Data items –
--------------------------------------------------

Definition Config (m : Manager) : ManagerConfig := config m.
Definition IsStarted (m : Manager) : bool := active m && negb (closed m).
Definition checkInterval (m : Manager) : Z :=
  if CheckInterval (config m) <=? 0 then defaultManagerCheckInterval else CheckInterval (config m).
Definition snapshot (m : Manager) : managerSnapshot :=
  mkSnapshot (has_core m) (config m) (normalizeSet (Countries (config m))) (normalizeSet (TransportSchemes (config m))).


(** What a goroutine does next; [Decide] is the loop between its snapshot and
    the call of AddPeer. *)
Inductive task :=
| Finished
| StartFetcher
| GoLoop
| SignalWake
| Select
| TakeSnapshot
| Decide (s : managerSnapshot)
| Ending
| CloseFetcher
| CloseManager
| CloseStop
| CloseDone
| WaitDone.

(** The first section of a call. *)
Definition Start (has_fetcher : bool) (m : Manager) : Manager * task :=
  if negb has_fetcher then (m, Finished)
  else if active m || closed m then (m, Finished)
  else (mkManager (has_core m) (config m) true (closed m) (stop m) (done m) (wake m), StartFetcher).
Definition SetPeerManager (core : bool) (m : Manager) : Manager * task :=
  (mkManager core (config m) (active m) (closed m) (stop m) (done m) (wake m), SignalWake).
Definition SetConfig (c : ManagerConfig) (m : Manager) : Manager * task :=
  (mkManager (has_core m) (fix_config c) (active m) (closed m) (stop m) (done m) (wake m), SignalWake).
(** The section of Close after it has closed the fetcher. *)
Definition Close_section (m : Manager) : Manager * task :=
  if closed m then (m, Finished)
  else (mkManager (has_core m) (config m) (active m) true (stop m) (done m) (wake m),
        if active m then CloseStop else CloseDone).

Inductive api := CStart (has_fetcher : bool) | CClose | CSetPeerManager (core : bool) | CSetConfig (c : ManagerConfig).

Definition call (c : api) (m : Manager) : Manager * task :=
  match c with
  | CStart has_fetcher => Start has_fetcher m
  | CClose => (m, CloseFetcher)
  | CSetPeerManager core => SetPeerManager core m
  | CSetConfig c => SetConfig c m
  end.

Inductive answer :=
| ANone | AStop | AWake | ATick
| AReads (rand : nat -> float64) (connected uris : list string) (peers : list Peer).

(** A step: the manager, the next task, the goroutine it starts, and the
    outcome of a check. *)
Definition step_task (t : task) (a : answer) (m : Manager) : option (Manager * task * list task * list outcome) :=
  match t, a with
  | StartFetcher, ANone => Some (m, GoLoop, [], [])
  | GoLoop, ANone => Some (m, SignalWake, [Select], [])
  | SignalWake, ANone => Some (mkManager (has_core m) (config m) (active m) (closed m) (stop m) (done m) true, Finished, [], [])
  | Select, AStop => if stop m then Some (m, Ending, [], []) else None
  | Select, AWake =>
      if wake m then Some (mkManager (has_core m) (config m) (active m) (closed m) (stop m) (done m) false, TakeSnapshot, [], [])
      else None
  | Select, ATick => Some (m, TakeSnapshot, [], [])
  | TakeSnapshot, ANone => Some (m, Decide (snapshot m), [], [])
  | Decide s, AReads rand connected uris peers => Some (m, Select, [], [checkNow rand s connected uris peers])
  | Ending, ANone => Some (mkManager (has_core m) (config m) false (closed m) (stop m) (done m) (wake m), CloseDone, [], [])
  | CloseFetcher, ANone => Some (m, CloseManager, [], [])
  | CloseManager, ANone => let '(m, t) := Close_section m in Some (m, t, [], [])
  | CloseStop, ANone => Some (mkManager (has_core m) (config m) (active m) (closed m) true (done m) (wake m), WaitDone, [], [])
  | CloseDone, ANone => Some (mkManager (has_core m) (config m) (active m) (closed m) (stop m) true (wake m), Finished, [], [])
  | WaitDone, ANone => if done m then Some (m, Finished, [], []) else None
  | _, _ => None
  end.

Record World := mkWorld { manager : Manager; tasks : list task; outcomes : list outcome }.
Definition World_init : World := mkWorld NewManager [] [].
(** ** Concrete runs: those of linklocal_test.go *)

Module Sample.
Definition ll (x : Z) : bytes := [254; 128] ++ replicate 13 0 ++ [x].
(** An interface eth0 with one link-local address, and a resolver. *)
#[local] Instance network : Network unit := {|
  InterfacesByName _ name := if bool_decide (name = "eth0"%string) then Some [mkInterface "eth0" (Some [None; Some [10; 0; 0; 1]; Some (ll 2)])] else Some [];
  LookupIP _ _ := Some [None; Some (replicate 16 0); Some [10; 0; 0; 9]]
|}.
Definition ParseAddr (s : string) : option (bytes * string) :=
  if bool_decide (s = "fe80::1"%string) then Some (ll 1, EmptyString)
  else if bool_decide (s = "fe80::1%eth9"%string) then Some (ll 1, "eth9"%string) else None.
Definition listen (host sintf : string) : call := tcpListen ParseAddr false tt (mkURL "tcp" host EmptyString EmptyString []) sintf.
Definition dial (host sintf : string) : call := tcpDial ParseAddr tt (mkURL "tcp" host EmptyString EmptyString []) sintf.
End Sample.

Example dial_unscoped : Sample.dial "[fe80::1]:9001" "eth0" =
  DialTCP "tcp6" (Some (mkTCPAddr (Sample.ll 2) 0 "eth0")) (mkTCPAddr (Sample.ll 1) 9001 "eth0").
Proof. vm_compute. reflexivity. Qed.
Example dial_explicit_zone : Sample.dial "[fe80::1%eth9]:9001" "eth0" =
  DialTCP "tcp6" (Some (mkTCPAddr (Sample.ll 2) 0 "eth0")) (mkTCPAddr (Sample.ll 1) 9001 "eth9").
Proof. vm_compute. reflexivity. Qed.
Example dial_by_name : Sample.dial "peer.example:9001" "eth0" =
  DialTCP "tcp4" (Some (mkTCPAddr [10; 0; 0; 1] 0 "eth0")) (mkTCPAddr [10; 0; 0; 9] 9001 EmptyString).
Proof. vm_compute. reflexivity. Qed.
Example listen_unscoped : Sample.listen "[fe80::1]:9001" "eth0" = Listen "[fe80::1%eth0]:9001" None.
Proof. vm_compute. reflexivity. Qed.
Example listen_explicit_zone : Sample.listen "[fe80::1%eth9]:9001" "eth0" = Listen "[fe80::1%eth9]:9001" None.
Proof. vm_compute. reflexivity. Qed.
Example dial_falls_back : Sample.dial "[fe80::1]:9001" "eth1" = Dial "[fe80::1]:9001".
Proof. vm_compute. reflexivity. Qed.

--------------------------------------------------

Please tally the lines above that contain "outcome" and report nothing but the total.

SOLUTION FOR THIS PROBLEM – 3